Work to complete: Nothing but the lines from the line with "Definition endswith_any (s" to the end of the records below should appear in the answer, each exactly as given.
Top of Source information
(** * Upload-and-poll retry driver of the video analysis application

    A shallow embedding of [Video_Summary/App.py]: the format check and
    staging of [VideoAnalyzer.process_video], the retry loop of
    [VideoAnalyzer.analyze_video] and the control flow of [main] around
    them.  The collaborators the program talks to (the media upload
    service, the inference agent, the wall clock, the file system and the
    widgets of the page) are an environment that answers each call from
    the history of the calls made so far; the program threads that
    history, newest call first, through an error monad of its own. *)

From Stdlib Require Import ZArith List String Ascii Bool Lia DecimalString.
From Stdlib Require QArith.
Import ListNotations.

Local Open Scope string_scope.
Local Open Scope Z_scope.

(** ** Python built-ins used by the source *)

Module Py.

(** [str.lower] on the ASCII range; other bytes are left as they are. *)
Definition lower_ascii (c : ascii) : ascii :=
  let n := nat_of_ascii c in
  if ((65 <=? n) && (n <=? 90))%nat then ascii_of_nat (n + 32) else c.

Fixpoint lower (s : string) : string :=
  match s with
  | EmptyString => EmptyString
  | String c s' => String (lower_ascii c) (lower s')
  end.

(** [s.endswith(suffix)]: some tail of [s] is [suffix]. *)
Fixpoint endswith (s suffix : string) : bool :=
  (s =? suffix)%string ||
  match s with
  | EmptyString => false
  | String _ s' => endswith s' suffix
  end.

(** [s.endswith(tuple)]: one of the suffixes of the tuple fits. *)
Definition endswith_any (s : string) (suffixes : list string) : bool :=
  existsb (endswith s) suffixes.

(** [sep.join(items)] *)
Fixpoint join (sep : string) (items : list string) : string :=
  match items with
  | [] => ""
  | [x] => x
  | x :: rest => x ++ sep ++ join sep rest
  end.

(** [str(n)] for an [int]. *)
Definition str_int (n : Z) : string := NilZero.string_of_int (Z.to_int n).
Bottom of Source information
Solution to the problem:
Definition endswith_any (s : string) (suffixes : list string) : bool :=
  existsb (endswith s) suffixes.

(** [sep.join(items)] *)
Fixpoint join (sep : string) (items : list string) : string :=
  match items with
  | [] => ""
  | [x] => x
  | x :: rest => x ++ sep ++ join sep rest
  end.

(** [str(n)] for an [int]. *)
Definition str_int (n : Z) : string := NilZero.string_of_int (Z.to_int n).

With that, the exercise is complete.